» **WHAT THE EXERCISE ASKS**
Your output must match the records exactly, line for line.

» **AVAILABLE RECORDS**
Definition with_leases (registry : SecretLeaseRegistry) (leases : gmap string LeaseEntry)
    : SecretLeaseRegistry :=
  {| slr_options := slr_options registry; slr_leases := leases;
     slr_next_lease_sequence := slr_next_lease_sequence registry |}.

(** [lease_it->second.lease.state = state] *)
Definition close_entry (registry : SecretLeaseRegistry) (lease_id : string)
    (state : SecretLeaseState) : SecretLeaseRegistry :=
  with_leases registry (alter (set_entry_state state) lease_id (slr_leases registry)).

Definition make_lease_id (registry : SecretLeaseRegistry) (secret_name : string) : string :=
  lro_lease_prefix (slr_options registry) +:+ secret_name +:+ "/" +:+
    to_string (slr_next_lease_sequence registry).

(** [now_ms] is the clock, in milliseconds; a method that reads it twice takes both. *)
Definition create_lease (registry : SecretLeaseRegistry) (handle : SecretHandle)
    (consumer_ref : string) (rotation_epoch : Z) (deadline_ms : option Z) (now_ms : Z)
    : SecretLeaseRegistry * SecretLeaseCreateResult :=
  if negb (handle_valid handle) || is_empty consumer_ref
  then (registry, outcome_failure empty_lease ResultCode.ValidationFieldMissing
          "secret lease creation requires a valid handle and non-empty consumer_ref"
          "secret.lease.create" kSecretLeaseRegistrySourceRef) else
  let effective_deadline_ms := resolve_deadline_ms handle deadline_ms in
  if effective_deadline_ms <? now_ms
  then (registry, create_failure SecretErrorCode.LeaseExpired
          "secret lease deadline already expired during create_lease" "secret.lease.create") else
  let initial := lro_initial_rotation_epoch (slr_options registry) in
  let lease := {| sl_lease_id := make_lease_id registry (sh_secret_name handle);
                  sl_handle_id := sh_handle_id handle;
                  sl_consumer_ref := consumer_ref;
                  sl_expires_at_ms := effective_deadline_ms;
                  sl_rotation_epoch :=
                    Z.max initial (if rotation_epoch =? 0 then initial else rotation_epoch);
                  sl_state := SecretLeaseState.Active |} in
  ({| slr_options := slr_options registry;
      slr_leases := <[sl_lease_id lease := {| len_handle := handle; len_lease := lease |}]>
                      (slr_leases registry);
      slr_next_lease_sequence := u64 (slr_next_lease_sequence registry + 1) |},
   outcome_success lease).

Definition non_empty_id (lease : SecretLease) : option string :=
  if is_empty (sl_lease_id lease) then None else Some (sl_lease_id lease).

(** [make_lifecycle_failure] for the lease an entry holds *)
Definition entry_failure (entry : LeaseEntry) (error_code : SecretErrorCode)
    (message stage : string) : SecretLifecycleResult :=
  make_lifecycle_failure (sh_secret_name (len_handle entry))
    (Some (sl_lease_id (len_lease entry))) error_code message stage.

Definition entry_success (entry : LeaseEntry) : SecretLifecycleResult :=
  outcome_success (sh_secret_name (len_handle entry), Some (sl_lease_id (len_lease entry))).

Definition entry_matches (entry : LeaseEntry) (lease : SecretLease) (handle : SecretHandle)
    (current_rotation_epoch : Z) : bool :=
  bool_decide (sh_handle_id (len_handle entry) = sh_handle_id handle)
  && bool_decide (sh_version (len_handle entry) = sh_version handle)
  && bool_decide (sl_handle_id (len_lease entry) = sl_handle_id lease)
  && bool_decide (sl_rotation_epoch (len_lease entry) = sl_rotation_epoch lease)
  && negb ((0 <? current_rotation_epoch)
           && negb (sl_rotation_epoch (len_lease entry) =? current_rotation_epoch)).

Definition validate_lease (registry : SecretLeaseRegistry) (lease : SecretLease)
    (handle : SecretHandle) (current_rotation_epoch now_ms later_ms : Z)
    : SecretLeaseRegistry * SecretLifecycleResult :=
  if negb (lease_valid lease) || negb (handle_valid handle)
  then (registry, lifecycle_failure (resolve_secret_name handle lease)
          ResultCode.ValidationFieldMissing
          "secret lease validation requires a valid lease and handle" "secret.lease.validate"
          kSecretLeaseRegistrySourceRef (non_empty_id lease)) else
  let? entry := slr_leases registry !! sl_lease_id lease
    else (registry, make_lifecycle_failure (resolve_secret_name handle lease)
            (Some (sl_lease_id lease)) SecretErrorCode.LeaseExpired
            "secret lease is not registered" "secret.lease.validate") in
  if negb (entry_matches entry lease handle current_rotation_epoch)
  then (close_entry registry (sl_lease_id lease) SecretLeaseState.Stale,
        entry_failure entry SecretErrorCode.VersionStale
          "secret lease no longer matches the current handle or rotation epoch"
          "secret.lease.validate") else
  if (sl_expires_at_ms (len_lease entry) <? now_ms) || (sh_expires_at_ms handle <? later_ms)
  then (close_entry registry (sl_lease_id lease) SecretLeaseState.Expired,
        entry_failure entry SecretErrorCode.LeaseExpired
          "secret lease expired before validation completed" "secret.lease.validate") else
  if bool_decide (entry_state entry = SecretLeaseState.Stale)
  then (registry, entry_failure entry SecretErrorCode.VersionStale
          "secret lease is stale and must be reacquired" "secret.lease.validate") else
  if negb (bool_decide (entry_state entry = SecretLeaseState.Active))
  then (registry, entry_failure entry SecretErrorCode.LeaseExpired
          "secret lease is no longer active" "secret.lease.validate") else
  (registry, entry_success entry).

Definition expire_lease (registry : SecretLeaseRegistry) (lease : SecretLease)
    (target_state : SecretLeaseState) : SecretLeaseRegistry * SecretLifecycleResult :=
  if negb (lease_valid lease)
  then (registry, lifecycle_failure (resolve_secret_name empty_handle lease)
          ResultCode.ValidationFieldMissing
          "secret lease expiration requires a valid lease" "secret.lease.expire"
          kSecretLeaseRegistrySourceRef (non_empty_id lease)) else
  let? entry := slr_leases registry !! sl_lease_id lease
    else (registry, make_lifecycle_failure (resolve_secret_name empty_handle lease)
            (Some (sl_lease_id lease)) SecretErrorCode.LeaseExpired
            "secret lease is not registered" "secret.lease.expire") in
  (close_entry registry (sl_lease_id lease) (normalize_target_state target_state),
   entry_success entry).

» **THE COMPLETED TASK**
Definition with_leases (registry : SecretLeaseRegistry) (leases : gmap string LeaseEntry)
    : SecretLeaseRegistry :=
  {| slr_options := slr_options registry; slr_leases := leases;
     slr_next_lease_sequence := slr_next_lease_sequence registry |}.

(** [lease_it->second.lease.state = state] *)
Definition close_entry (registry : SecretLeaseRegistry) (lease_id : string)
    (state : SecretLeaseState) : SecretLeaseRegistry :=
  with_leases registry (alter (set_entry_state state) lease_id (slr_leases registry)).

Definition make_lease_id (registry : SecretLeaseRegistry) (secret_name : string) : string :=
  lro_lease_prefix (slr_options registry) +:+ secret_name +:+ "/" +:+
    to_string (slr_next_lease_sequence registry).

(** [now_ms] is the clock, in milliseconds; a method that reads it twice takes both. *)
Definition create_lease (registry : SecretLeaseRegistry) (handle : SecretHandle)
    (consumer_ref : string) (rotation_epoch : Z) (deadline_ms : option Z) (now_ms : Z)
    : SecretLeaseRegistry * SecretLeaseCreateResult :=
  if negb (handle_valid handle) || is_empty consumer_ref
  then (registry, outcome_failure empty_lease ResultCode.ValidationFieldMissing
          "secret lease creation requires a valid handle and non-empty consumer_ref"
          "secret.lease.create" kSecretLeaseRegistrySourceRef) else
  let effective_deadline_ms := resolve_deadline_ms handle deadline_ms in
  if effective_deadline_ms <? now_ms
  then (registry, create_failure SecretErrorCode.LeaseExpired
          "secret lease deadline already expired during create_lease" "secret.lease.create") else
  let initial := lro_initial_rotation_epoch (slr_options registry) in
  let lease := {| sl_lease_id := make_lease_id registry (sh_secret_name handle);
                  sl_handle_id := sh_handle_id handle;
                  sl_consumer_ref := consumer_ref;
                  sl_expires_at_ms := effective_deadline_ms;
                  sl_rotation_epoch :=
                    Z.max initial (if rotation_epoch =? 0 then initial else rotation_epoch);
                  sl_state := SecretLeaseState.Active |} in
  ({| slr_options := slr_options registry;
      slr_leases := <[sl_lease_id lease := {| len_handle := handle; len_lease := lease |}]>
                      (slr_leases registry);
      slr_next_lease_sequence := u64 (slr_next_lease_sequence registry + 1) |},
   outcome_success lease).

Definition non_empty_id (lease : SecretLease) : option string :=
  if is_empty (sl_lease_id lease) then None else Some (sl_lease_id lease).

(** [make_lifecycle_failure] for the lease an entry holds *)
Definition entry_failure (entry : LeaseEntry) (error_code : SecretErrorCode)
    (message stage : string) : SecretLifecycleResult :=
  make_lifecycle_failure (sh_secret_name (len_handle entry))
    (Some (sl_lease_id (len_lease entry))) error_code message stage.

Definition entry_success (entry : LeaseEntry) : SecretLifecycleResult :=
  outcome_success (sh_secret_name (len_handle entry), Some (sl_lease_id (len_lease entry))).

Definition entry_matches (entry : LeaseEntry) (lease : SecretLease) (handle : SecretHandle)
    (current_rotation_epoch : Z) : bool :=
  bool_decide (sh_handle_id (len_handle entry) = sh_handle_id handle)
  && bool_decide (sh_version (len_handle entry) = sh_version handle)
  && bool_decide (sl_handle_id (len_lease entry) = sl_handle_id lease)
  && bool_decide (sl_rotation_epoch (len_lease entry) = sl_rotation_epoch lease)
  && negb ((0 <? current_rotation_epoch)
           && negb (sl_rotation_epoch (len_lease entry) =? current_rotation_epoch)).

Definition validate_lease (registry : SecretLeaseRegistry) (lease : SecretLease)
    (handle : SecretHandle) (current_rotation_epoch now_ms later_ms : Z)
    : SecretLeaseRegistry * SecretLifecycleResult :=
  if negb (lease_valid lease) || negb (handle_valid handle)
  then (registry, lifecycle_failure (resolve_secret_name handle lease)
          ResultCode.ValidationFieldMissing
          "secret lease validation requires a valid lease and handle" "secret.lease.validate"
          kSecretLeaseRegistrySourceRef (non_empty_id lease)) else
  let? entry := slr_leases registry !! sl_lease_id lease
    else (registry, make_lifecycle_failure (resolve_secret_name handle lease)
            (Some (sl_lease_id lease)) SecretErrorCode.LeaseExpired
            "secret lease is not registered" "secret.lease.validate") in
  if negb (entry_matches entry lease handle current_rotation_epoch)
  then (close_entry registry (sl_lease_id lease) SecretLeaseState.Stale,
        entry_failure entry SecretErrorCode.VersionStale
          "secret lease no longer matches the current handle or rotation epoch"
          "secret.lease.validate") else
  if (sl_expires_at_ms (len_lease entry) <? now_ms) || (sh_expires_at_ms handle <? later_ms)
  then (close_entry registry (sl_lease_id lease) SecretLeaseState.Expired,
        entry_failure entry SecretErrorCode.LeaseExpired
          "secret lease expired before validation completed" "secret.lease.validate") else
  if bool_decide (entry_state entry = SecretLeaseState.Stale)
  then (registry, entry_failure entry SecretErrorCode.VersionStale
          "secret lease is stale and must be reacquired" "secret.lease.validate") else
  if negb (bool_decide (entry_state entry = SecretLeaseState.Active))
  then (registry, entry_failure entry SecretErrorCode.LeaseExpired
          "secret lease is no longer active" "secret.lease.validate") else
  (registry, entry_success entry).

Definition expire_lease (registry : SecretLeaseRegistry) (lease : SecretLease)
    (target_state : SecretLeaseState) : SecretLeaseRegistry * SecretLifecycleResult :=
  if negb (lease_valid lease)
  then (registry, lifecycle_failure (resolve_secret_name empty_handle lease)
          ResultCode.ValidationFieldMissing
          "secret lease expiration requires a valid lease" "secret.lease.expire"
          kSecretLeaseRegistrySourceRef (non_empty_id lease)) else
  let? entry := slr_leases registry !! sl_lease_id lease
    else (registry, make_lifecycle_failure (resolve_secret_name empty_handle lease)
            (Some (sl_lease_id lease)) SecretErrorCode.LeaseExpired
            "secret lease is not registered" "secret.lease.expire") in
  (close_entry registry (sl_lease_id lease) (normalize_target_state target_state),
   entry_success entry).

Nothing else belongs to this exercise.